The researchers found that women of childbearing age who never ate fish had a 50 percent higher risk of cardiovascular problems than women who frequently eat fish. "We found evidence that although only a few times a month a woman ate fish, but they still benefit," lead investigator Marin Strom, from the Statens Serum Institute, Copenhagen.
"But it is important to emphasize that, to obtain the greatest benefit of fish and fish oils, women should follow the dietary recommendation to eat fish as a main dish at least twice a week," he added.
Strom and colleagues collected data on 49 000 pregnant women between the years 1996-2008. Researchers asked how much and what kind of fish they eat - hoping to find out if eating certain fish help reduce the risk of cardiovascular disease. The women aged around 15-49 years and they also asked about lifestyle and family medical history.
During the eight years of follow-up, there are 577 cardiovascular events - including hypertension, stroke and heart disease - are recorded. Five women died of cardiovascular disease.
As a whole is known that women who gain little or no intake of fish altogether more likely to be hospitalized related to cardiovascular disease than those who eat fish frequently.

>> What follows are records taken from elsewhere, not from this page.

(* ===== verification/Builder.v ===== *)
(** * Builder: what a runtime is started with

    Models [Runtime::builder] and [RuntimeBuilder] of
    [crates/hataori-runtime/src/runtime.rs].  The methods are computations on the
    builder; [start] answers what [Driver.Runtime_new] puts together.  The
    closures over the object service that [install] registers, the text of a
    protocol error and the start of a thread pool are arguments. *)
From Stdlib Require Import Strings.Byte.
From stdpp Require Import sorting.
From S2P Require Import Prelude Text Protocol Error RuntimeTypes Action Pending Domain ObjectWire ObjectRegistry Objects Migration RuntimeState.

Section Builder.
Context `{AnyTypes} (display_protocol : ProtocolError -> text).

Record RuntimeBuilder : Type := mkRuntimeBuilder {
  build_run : RunId;
  protocol_limits : ProtocolLimits;
  runtime_limits : RuntimeLimits;
  registry : ActionRegistry;
  object_registry : ObjectRegistry;
  build_objects : ObjectLimits;
  build_domains : list DomainConfig;
  sealed : bool;
}.

Definition set_registry (r : ActionRegistry) (b : RuntimeBuilder) : RuntimeBuilder :=
  mkRuntimeBuilder (build_run b) (protocol_limits b) (runtime_limits b) r (object_registry b) (build_objects b)
    (build_domains b) (sealed b).
Definition set_object_registry (r : ObjectRegistry) (b : RuntimeBuilder) : RuntimeBuilder :=
  mkRuntimeBuilder (build_run b) (protocol_limits b) (runtime_limits b) (registry b) r (build_objects b)
    (build_domains b) (sealed b).
Definition set_object_limits (l : ObjectLimits) (b : RuntimeBuilder) : RuntimeBuilder :=
  mkRuntimeBuilder (build_run b) (protocol_limits b) (runtime_limits b) (registry b) (object_registry b) l
    (build_domains b) (sealed b).
Definition set_domains (l : list DomainConfig) (b : RuntimeBuilder) : RuntimeBuilder :=
  mkRuntimeBuilder (build_run b) (protocol_limits b) (runtime_limits b) (registry b) (object_registry b)
    (build_objects b) l (sealed b).
Definition seal (b : RuntimeBuilder) : RuntimeBuilder :=
  mkRuntimeBuilder (build_run b) (protocol_limits b) (runtime_limits b) (registry b) (object_registry b)
    (build_objects b) (build_domains b) true.

Abbreviation BM := (M RuntimeBuilder RuntimeError).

The researchers also noted, associated cardiovascular risk three times higher in women who never ate fish than women who consumed fish high in omega-3, at least once a week.
"The best source for omega-3 fatty acids are salmon, herring, mackerel, trout, and Greenland halibut," said Strom.
According to Strom, such research has previously focused only on men, not women. "This is the first study that focuses exclusively on women of childbearing age," he said.